(** The content node of a property: an array or a description. *)
Definition array_read (form : string) (items : list Value) (w : Value) : Prop :=
  (form = "Bag"%string /\ w = Array form (merge_sort value_le items)) \/
  (form <> "Bag"%string /\ form = "Alt"%string /\
     exists b, language_alternatives items = Ok b /\ w = Array form (if b then merge_sort value_le items else items)) \/
  (form <> "Bag"%string /\ form <> "Alt"%string /\ w = Array form items).
Definition type_read (c : Node) (v w : Value) : Prop :=
  (has_tag_name RDF "Description" c = true /\ w = v) \/
  (has_tag_name RDF "Description" c = false /\ exists ns m, (tag c).1 = Some ns /\ ns <> RDF /\
     map_of (quals v ++ [((RDF, "type"%string), Uri (ns +:+ (tag c).2))]) m /\ w = wrap (base v) m).
Definition node_read (R : Node -> result Error Value) (c : Node) (w : Value) : Prop :=
  match c with
  | Element _ _ ys ds =>
      blank ds = true /\
      ((is_array c = true /\ ys = [] /\ exists items, Forall2 (is_member R) (elems ds) items /\ array_read (tag c).2 items w) \/
       (is_array c = false /\ Forall (fun a => spaces a = false) ys /\ Forall (fun d => is_field d = true) (elems ds) /\
        exists kvs kvs' p v, Forall2 compact_entry ys kvs /\ Forall2 (is_entry R) (elems ds) kvs' /\
          map_of (kvs' ++ kvs) p /\ value_read p v /\ type_read c v w))
  | _ => False
  end.
Lemma array_Ok form items w : array form items = Ok w <-> array_read form items w.
Proof.
  unfold array, array_read. rewrite rbind_Ok.
  destruct (String.eqb_spec form "Bag"); [naive_solver|]. destruct (String.eqb_spec form "Alt"); naive_solver.
Qed.
Lemma typed_Ok c v w : typed c v = Ok w <-> type_read c v w.
Proof.
  unfold typed, type_read. destruct (has_tag_name RDF "Description" c); [naive_solver|].
  rewrite rensure_bind, negb_true_iff, bool_decide_eq_false. destruct (tag c).1 as [ns|]; [|naive_solver].
  rewrite qualified_Ok by repeat constructor. naive_solver.
Qed.
Lemma fields_loop_Ok R cs p q : increasing p ->
  fold_ok (fun c p => let? _ := rensure (is_field c) (says ("unsupported RDF property " +:+ (tag c).2)) in entry R c p) cs p = Ok q <->
  Forall (fun d => is_field d = true) cs /\ exists kvs, Forall2 (is_entry R) cs kvs /\ map_of (kvs ++ p) q.
Proof.
  intros Hp. rewrite <- (entries_Ok R cs p q Hp). clear Hp. revert p. induction cs as [|c cs IH]; intros p.
  - simpl. naive_solver.
  - rewrite !fold_ok_cons, Forall_cons. setoid_rewrite rensure_bind. split.
    + intros (p' & [Hc Hp'] & [Hall H]%IH). by split; [|exists p'].
    + intros [[Hc Hall] (p' & Hp' & H)]. exists p'. split; [done|]. by apply IH.
Qed.
Lemma described_false xs : described false xs = xs.
Proof.
  unfold described. induction xs as [|a xs IH]; [done|]. rewrite filter_cons, andb_false_r. simpl. by f_equal.
Qed.
Lemma fields_by_Ok R top ns l ys ds p :
  fields_by R top (Element ns l ys ds) = Ok p <->
  blank ds = true /\ Forall (fun a => spaces a = false) (described top ys) /\
  Forall (fun d => is_field d = true) (elems ds) /\
  exists kvs kvs', Forall2 compact_entry (described top ys) kvs /\ Forall2 (is_entry R) (elems ds) kvs' /\
    map_of (kvs' ++ kvs) p.
Proof.
  unfold fields_by. rewrite rbind_Ok. setoid_rewrite rbind_Ok. setoid_rewrite blank_texts_Ok.
  setoid_rewrite for_elements_fold. split.
  - intros (q & [Hy (kvs & Hk & Hq)]%attribute_fields_Ok & u & Hb & H); [|constructor].
    apply fields_loop_Ok in H as [Hf (kvs' & Hk' & Hp)]; [|apply Hq]. rewrite app_nil_r in Hq.
    split_and!; try done. exists kvs, kvs'. split_and!; try done. by apply (map_of_app _ _ _ _ Hq).
  - intros (Hb & Hy & Hf & kvs & kvs' & Hk & Hk' & Hp).
    assert (exists q, map_of kvs q) as [q Hq].
    { apply map_of_exists. assert (NoDup (kvs' ++ kvs).*1) as H by (apply map_of_exists; eauto).
      rewrite fmap_app in H. by apply NoDup_app in H as (_ & _ & H). }
    exists q. split; [apply attribute_fields_Ok; [constructor|]; split; [done|]; exists kvs; by rewrite app_nil_r|].
    exists tt. split; [done|]. apply fields_loop_Ok; [apply Hq|]. split; [done|]. exists kvs'. split; [done|].
    by apply (map_of_app _ _ _ _ Hq).
Qed.
Lemma node_value_Ok R c w : node_value R c = Ok w <-> node_read R c w.
Proof.
  destruct c as [ns l ys ds| |]; [|done..]. unfold node_value, node_read. destruct (is_array _) eqn:Ha.
  - rewrite rensure_bind, bool_decide_eq_true, length_zero_iff_nil. setoid_rewrite rbind_Ok.
    setoid_rewrite blank_texts_Ok. setoid_rewrite rbind_Ok. setoid_rewrite for_elements_fold.
    setoid_rewrite members_Ok. setoid_rewrite array_Ok. split.
    + intros (Hy & _ & Hb & items & (vs & Hvs & ->) & Hw). split; [done|]. left. split_and!; try done. by exists vs.
    + intros (Hb & [(_ & Hy & items & Hi & Hw)|(? & _)]); [|done]. split; [done|]. exists tt. split; [done|].
      exists items. split; [by exists items|done].
  - split.
    + intros (p & (Hb & Hy & Hf & kvs & kvs' & Hk & Hk' & Hp)%fields_by_Ok & H)%rbind_Ok.
      apply rbind_Ok in H as (v & Hv%value_of_fields_Ok & Hw%typed_Ok); [|apply Hp].
      rewrite described_false in *. split; [done|]. right. split_and!; try done. by exists kvs, kvs', p, v.
    + intros (Hb & [(? & _)|(_ & Hy & Hf & kvs & kvs' & p & v & Hk & Hk' & Hp & Hv & Hw)]); [done|].
      apply rbind_Ok. exists p. split.
      { apply fields_by_Ok. rewrite described_false. split_and!; try done. by exists kvs, kvs'. }
      apply rbind_Ok. exists v. split; [|by apply typed_Ok]. apply value_of_fields_Ok; [apply Hp|done].
Qed.

(** A property. *)
Definition with_qualifiers (v : Value) (q : Properties) (w : Value) : Prop :=
  exists m, map_of (quals v ++ q) m /\ w = wrap (base v) m.
Definition body_read (R : Node -> result Error Value) (resource scalar : option string) (structure : bool)
    (A L : Properties) (cs : list Node) (v : Value) : Prop :=
  match resource, scalar with
  | None, None =>
      if structure then
        A = [] /\ blank cs = true /\ exists kvs p w, Forall2 (is_entry R) (elems cs) kvs /\ map_of kvs p /\
          value_read p w /\ with_qualifiers w L v
      else
        match elems cs with
        | [] => if bool_decide (A = []) then with_qualifiers (Literal (String.concat "" (texts cs))) L v
                else empty_texts cs = true /\ with_qualifiers (Struct A) L v
        | [c] => A = [] /\ blank cs = true /\ exists w, node_read R c w /\ with_qualifiers w L v
        | _ => False
        end
  | Some _, Some _ => False
  | Some u, None | None, Some u =>
      elems cs = [] /\ structure = false /\ empty_texts cs = true /\ exists m, map_of (L ++ A) m /\
        v = wrap (match resource with Some _ => Uri u | None => Literal u end) m
  end.
Definition reads (R : Node -> result Error Value) (n : Node) (v : Value) : Prop :=
  match n with
  | Element _ _ xs cs =>
      Forall accepted xs /\ exists A L, map_of (plain xs) A /\ map_of (languages xs) L /\
      body_read R (last (resources xs)) (last (scalars xs)) (structured xs) A L cs v
  | _ => v = Literal ""
  end.
Lemma qualified_with v q w : increasing q -> qualified v q = Ok w <-> with_qualifiers v q w.
Proof. apply qualified_Ok. Qed.
Lemma length_nil {A} (l : list A) : length l = 0%nat <-> l = [].
Proof. apply length_zero_iff_nil. Qed.
Lemma leaf_Ok A L (v w : Value) (cs : list Node) st e : increasing A -> quals v = [] -> base v = v ->
  (let? _ := rensure (bool_decide (length (elems cs) = 0%nat) && negb st && empty_texts cs) e in
   let? m := insert_all A L in qualified v m) = Ok w <->
  elems cs = [] /\ st = false /\ empty_texts cs = true /\ exists m, map_of (L ++ A) m /\ w = wrap v m.
Proof.
  intros HA Hq Hb. rewrite rensure_bind, !andb_true_iff, bool_decide_eq_true, length_nil, negb_true_iff, rbind_Ok.
  split.
  - intros ([[He Hs] Ht] & m & [Hm Heq]%insert_all_Ok & H); [|done]. split_and!; try done. exists m. split; [by split|].
    apply qualified_Ok in H as (m' & Hm' & ->); [|done]. rewrite Hq in Hm'. simpl in Hm'.
    apply map_of_same in Hm' as ->; [|done]. by rewrite Hb.
  - intros (He & Hs & Ht & m & Hm & ->). split; [done|]. exists m. split; [by apply insert_all_Ok|].
    apply qualified_Ok; [apply Hm|]. exists m. rewrite Hq, Hb. split; [apply map_of_self, Hm|done].
Qed.
Lemma property_value_Ok R A L r sc st cs v : increasing A -> increasing L ->
  property_value R (mkAttributes A L r sc st) cs = Ok v <-> body_read R r sc st A L cs v.
Proof.
  intros HA HL. unfold property_value, body_read. change (count_elements cs) with (length (elems cs)).
  rewrite rensure_bind.
  destruct r as [u|], sc as [u'|]; cbn [bool_decide orb negb decide]; rewrite ?orb_true_l, ?orb_true_r.
  - naive_solver.
  - rewrite leaf_Ok by done. naive_solver.
  - rewrite leaf_Ok by done. naive_solver.
  - rewrite !bool_decide_eq_true_2 by done. cbn [negb orb]. destruct st.
    + rewrite rensure_bind, bool_decide_eq_true, length_nil. split.
      * intros (_ & -> & (_ & Hb%blank_texts_Ok & (p & H & (w & Hw & Hv)%rbind_Ok)%rbind_Ok)%rbind_Ok).
        rewrite for_elements_fold in H. apply entries_Ok in H as (kvs & Hkvs & Hp); [|constructor]. rewrite app_nil_r in Hp.
        apply value_of_fields_Ok in Hw; [|apply Hp]. apply qualified_with in Hv; [|done]. split_and!; try done. by exists kvs, p, w.
      * intros (-> & Hb & kvs & p & w & Hkvs & Hp & Hw & Hv). split_and!; [done..|].
        apply rbind_Ok. exists tt. split; [by apply blank_texts_Ok|]. apply rbind_Ok. exists p. split.
        { rewrite for_elements_fold. apply entries_Ok; [constructor|]. exists kvs. by rewrite app_nil_r. }
        apply rbind_Ok. exists w. split; [apply value_of_fields_Ok; [apply Hp|done]|by apply qualified_with].
    + destruct (elems cs) as [|c [|c' es]] eqn:He.
      * cbn [length bool_decide]. rewrite bool_decide_eq_true_2 by done. cbn [negb]. case_bool_decide as HA0.
        -- rewrite length_nil in HA0. rewrite bool_decide_eq_true_2 by done. cbn [negb].
           rewrite qualified_with by done. naive_solver.
        -- rewrite length_nil in HA0. rewrite bool_decide_eq_false_2 by done. cbn [negb].
           rewrite rensure_bind, qualified_with by done. naive_solver.
      * rewrite bool_decide_eq_false_2 by done. cbn [negb]. rewrite rbind_Ok. setoid_rewrite blank_texts_Ok.
        rewrite (first_element_elems _ _ _ _ He).
        split.
        -- intros (_ & _ & Hb & [Ha%andb_true_iff (w & Hw%node_value_Ok & Hv%qualified_with)%rbind_Ok]%rensure_bind); [|done].
           destruct Ha as [Ha%bool_decide_eq_true _]. apply length_nil in Ha. split_and!; [done..|]. by exists w.
        -- intros (-> & Hb & w & Hw & Hv). split; [done|]. exists tt. split; [done|]. apply rensure_bind. split; [done|].
           apply rbind_Ok. exists w. split; [by apply node_value_Ok|by apply qualified_with].
      * rewrite bool_decide_eq_false_2 by done. cbn [negb]. rewrite rbind_Ok. split; [|done].
        intros (_ & _ & _ & [[_ Ha%bool_decide_eq_true]%andb_true_iff _]%rensure_bind). done.
Qed.
Lemma property_Ok n v : property n = Ok v <-> reads property n v.
Proof.
  destruct n as [ns l xs cs| |]; [|simpl; naive_solver..].
  cbn [property reads]. rewrite rbind_Ok. setoid_rewrite property_attributes_Ok; [|constructor..].
  unfold attributes_say. cbn [at_attributes at_language at_resource at_scalar at_structure].
  rewrite !app_nil_r. unfold latest. assert (forall o : option string, match o with Some u => Some u | None => None end = o) as Ho by by intros [].
  setoid_rewrite Ho. rewrite orb_false_l. split.
  - intros ([A L r sc st] & (Hx & HA & HL & Hr & Hsc & Hst) & H). cbn in *. subst. split; [done|]. exists A, L.
    split_and!; try done. by apply property_value_Ok in H; [|apply HA|apply HL].
  - intros (Hx & A & L & HA & HL & H). exists (mkAttributes A L (last (resources xs)) (last (scalars xs)) (structured xs)).
    split; [by split_and!|]. apply property_value_Ok; [apply HA|apply HL|done].
Qed.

— WHAT TO PRODUCE —
The reply is a bare number: how many lines above include "structured".

— OUTPUT OF THE TASK —
2